[Opening Material supplied section]
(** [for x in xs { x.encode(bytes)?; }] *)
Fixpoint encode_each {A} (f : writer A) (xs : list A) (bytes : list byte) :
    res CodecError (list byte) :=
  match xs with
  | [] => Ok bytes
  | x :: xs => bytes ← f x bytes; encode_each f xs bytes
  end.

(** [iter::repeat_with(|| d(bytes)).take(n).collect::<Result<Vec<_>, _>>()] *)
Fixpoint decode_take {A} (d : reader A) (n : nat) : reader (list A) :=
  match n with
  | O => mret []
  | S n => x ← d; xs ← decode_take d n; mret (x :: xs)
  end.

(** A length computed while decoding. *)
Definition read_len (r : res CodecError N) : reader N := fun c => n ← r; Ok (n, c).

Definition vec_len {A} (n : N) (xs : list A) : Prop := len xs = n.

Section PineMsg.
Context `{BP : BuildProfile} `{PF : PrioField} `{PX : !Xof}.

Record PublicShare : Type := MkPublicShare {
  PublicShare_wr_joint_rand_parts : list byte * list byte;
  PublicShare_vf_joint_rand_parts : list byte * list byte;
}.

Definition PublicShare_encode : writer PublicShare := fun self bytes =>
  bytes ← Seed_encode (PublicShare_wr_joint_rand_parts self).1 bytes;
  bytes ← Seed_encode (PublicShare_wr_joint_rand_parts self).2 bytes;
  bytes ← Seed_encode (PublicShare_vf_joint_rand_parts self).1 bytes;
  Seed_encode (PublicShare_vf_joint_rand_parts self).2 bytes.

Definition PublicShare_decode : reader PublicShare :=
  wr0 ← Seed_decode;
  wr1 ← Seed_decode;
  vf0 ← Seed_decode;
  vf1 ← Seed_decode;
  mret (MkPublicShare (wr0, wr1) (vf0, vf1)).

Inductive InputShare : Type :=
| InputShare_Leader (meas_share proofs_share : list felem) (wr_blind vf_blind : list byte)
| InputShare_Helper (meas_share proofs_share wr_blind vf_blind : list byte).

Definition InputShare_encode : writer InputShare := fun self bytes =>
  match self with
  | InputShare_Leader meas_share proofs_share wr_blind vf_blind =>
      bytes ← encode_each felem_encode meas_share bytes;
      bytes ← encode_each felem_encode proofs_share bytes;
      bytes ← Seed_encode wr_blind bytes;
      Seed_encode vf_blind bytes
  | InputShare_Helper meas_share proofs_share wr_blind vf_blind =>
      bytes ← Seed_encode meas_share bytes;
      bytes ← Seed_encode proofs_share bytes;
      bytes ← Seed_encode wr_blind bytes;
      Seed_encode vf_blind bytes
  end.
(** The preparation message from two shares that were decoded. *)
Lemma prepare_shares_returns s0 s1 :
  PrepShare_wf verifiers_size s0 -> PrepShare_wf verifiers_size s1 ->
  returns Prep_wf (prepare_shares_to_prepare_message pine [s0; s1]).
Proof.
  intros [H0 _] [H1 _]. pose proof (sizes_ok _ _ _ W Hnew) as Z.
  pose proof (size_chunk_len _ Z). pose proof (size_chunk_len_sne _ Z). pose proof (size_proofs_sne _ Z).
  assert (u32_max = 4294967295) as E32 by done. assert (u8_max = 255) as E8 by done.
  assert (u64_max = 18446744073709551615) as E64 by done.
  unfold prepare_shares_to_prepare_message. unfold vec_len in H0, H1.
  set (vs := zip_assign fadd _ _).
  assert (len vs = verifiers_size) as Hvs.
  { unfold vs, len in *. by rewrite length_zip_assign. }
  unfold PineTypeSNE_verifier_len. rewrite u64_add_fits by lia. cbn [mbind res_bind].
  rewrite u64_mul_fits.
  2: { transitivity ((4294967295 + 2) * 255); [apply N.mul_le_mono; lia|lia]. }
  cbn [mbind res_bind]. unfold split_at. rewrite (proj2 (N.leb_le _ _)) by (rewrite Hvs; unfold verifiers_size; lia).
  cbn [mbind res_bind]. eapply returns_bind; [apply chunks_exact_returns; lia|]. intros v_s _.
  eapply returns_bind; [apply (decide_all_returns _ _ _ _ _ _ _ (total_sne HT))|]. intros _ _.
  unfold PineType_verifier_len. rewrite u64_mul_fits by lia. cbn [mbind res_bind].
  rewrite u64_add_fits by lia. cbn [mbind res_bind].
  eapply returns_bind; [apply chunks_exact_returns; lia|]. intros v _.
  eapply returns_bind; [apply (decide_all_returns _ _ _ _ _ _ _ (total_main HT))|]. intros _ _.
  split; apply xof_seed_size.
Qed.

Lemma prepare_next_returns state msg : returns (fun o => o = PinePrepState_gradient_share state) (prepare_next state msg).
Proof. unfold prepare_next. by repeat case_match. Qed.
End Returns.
[Closing Material supplied section]
[Opening Material supplied section]
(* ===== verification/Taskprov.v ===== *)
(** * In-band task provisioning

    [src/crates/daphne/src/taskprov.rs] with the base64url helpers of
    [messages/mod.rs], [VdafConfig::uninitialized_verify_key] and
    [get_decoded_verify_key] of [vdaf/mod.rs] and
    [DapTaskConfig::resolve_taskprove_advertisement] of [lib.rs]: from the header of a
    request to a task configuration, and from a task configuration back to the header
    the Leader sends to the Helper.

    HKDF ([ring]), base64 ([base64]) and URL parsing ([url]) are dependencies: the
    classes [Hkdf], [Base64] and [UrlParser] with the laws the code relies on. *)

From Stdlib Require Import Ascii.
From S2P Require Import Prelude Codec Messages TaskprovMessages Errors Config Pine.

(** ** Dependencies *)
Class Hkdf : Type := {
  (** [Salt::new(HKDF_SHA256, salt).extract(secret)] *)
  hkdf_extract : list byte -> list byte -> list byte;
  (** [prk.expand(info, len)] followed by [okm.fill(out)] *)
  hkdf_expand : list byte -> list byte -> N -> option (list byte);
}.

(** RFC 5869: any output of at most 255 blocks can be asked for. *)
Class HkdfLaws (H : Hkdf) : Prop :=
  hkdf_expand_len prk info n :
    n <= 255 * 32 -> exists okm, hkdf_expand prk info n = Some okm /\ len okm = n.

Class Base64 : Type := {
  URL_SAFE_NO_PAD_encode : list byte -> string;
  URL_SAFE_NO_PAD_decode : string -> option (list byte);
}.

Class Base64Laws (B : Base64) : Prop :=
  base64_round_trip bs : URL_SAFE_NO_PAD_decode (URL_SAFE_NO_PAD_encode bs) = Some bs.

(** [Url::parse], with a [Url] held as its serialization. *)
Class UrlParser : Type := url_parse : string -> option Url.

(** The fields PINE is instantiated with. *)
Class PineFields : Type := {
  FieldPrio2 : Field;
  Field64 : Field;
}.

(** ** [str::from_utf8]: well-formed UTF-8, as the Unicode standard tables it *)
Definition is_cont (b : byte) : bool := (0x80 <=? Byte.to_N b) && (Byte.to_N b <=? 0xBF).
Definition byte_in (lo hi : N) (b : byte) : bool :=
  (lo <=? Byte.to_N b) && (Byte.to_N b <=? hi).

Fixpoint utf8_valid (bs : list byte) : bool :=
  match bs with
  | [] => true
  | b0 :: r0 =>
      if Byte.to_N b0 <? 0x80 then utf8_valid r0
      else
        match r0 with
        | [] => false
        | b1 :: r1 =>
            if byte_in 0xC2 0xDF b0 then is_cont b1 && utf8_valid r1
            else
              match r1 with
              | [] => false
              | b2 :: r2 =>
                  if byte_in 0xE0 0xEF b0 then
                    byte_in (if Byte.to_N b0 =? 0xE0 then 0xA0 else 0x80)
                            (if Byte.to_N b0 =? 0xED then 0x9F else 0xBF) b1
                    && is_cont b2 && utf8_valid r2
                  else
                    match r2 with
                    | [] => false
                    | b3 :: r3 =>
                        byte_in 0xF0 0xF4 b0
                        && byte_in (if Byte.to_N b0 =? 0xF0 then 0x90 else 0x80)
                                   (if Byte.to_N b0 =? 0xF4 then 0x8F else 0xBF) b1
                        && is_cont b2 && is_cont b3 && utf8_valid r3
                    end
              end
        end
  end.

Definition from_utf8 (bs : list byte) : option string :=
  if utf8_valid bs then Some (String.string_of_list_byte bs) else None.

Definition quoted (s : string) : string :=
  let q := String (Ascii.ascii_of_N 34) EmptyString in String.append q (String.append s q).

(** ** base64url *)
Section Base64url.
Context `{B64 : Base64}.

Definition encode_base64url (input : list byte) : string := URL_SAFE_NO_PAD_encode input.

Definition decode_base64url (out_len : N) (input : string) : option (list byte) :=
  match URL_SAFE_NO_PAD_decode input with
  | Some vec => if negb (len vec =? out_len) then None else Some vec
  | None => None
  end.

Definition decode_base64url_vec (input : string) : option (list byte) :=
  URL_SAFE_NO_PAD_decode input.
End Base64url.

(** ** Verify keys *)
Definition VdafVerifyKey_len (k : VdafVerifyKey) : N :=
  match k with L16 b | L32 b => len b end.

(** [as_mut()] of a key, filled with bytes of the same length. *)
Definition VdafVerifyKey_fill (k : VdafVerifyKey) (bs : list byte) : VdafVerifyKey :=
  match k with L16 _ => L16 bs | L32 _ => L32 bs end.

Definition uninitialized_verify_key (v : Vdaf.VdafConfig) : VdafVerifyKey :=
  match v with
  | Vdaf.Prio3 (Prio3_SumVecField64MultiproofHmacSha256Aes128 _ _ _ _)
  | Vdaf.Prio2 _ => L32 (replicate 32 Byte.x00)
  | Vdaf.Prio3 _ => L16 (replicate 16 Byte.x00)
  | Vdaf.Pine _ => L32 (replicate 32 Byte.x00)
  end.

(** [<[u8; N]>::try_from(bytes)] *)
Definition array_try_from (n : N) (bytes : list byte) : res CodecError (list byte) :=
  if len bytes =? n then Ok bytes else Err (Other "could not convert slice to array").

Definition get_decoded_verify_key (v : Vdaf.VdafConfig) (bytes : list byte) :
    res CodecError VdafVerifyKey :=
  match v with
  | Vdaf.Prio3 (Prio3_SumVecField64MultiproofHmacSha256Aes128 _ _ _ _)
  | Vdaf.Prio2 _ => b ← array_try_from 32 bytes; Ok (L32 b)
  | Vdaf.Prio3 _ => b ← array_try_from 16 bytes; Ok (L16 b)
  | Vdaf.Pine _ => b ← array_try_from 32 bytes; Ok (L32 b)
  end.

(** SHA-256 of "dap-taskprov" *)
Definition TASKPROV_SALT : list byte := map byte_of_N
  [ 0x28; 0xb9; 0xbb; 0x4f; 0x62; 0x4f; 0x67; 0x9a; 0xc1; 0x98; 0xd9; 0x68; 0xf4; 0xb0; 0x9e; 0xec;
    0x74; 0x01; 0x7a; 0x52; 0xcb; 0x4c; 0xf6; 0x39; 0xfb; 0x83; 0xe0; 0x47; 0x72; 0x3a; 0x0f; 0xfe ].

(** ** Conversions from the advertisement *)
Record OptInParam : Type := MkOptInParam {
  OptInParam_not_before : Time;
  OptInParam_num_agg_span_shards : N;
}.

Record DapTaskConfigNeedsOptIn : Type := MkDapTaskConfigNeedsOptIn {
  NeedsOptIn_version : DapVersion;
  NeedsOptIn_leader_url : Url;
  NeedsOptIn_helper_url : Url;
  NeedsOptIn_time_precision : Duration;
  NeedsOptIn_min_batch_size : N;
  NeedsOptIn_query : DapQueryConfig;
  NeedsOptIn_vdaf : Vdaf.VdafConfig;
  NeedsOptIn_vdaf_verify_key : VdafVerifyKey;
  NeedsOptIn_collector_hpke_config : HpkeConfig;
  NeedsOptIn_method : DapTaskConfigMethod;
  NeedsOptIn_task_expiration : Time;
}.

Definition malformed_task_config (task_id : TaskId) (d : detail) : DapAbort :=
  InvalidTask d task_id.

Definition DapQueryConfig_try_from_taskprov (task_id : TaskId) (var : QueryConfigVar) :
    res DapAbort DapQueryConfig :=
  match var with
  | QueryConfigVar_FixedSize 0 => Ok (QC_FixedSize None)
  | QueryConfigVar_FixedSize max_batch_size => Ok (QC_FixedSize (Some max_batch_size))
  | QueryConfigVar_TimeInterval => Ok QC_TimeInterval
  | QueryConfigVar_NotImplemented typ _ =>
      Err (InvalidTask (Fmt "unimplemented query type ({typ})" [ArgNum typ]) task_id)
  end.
[Closing Material supplied section]
The line above containing "Proof. unfold prepare_next.", the line containing "End Returns.", and every line between them are to be transcribed exactly; no other line is wanted.

→ Result for this task:
Proof. unfold prepare_next. by repeat case_match. Qed.
End Returns.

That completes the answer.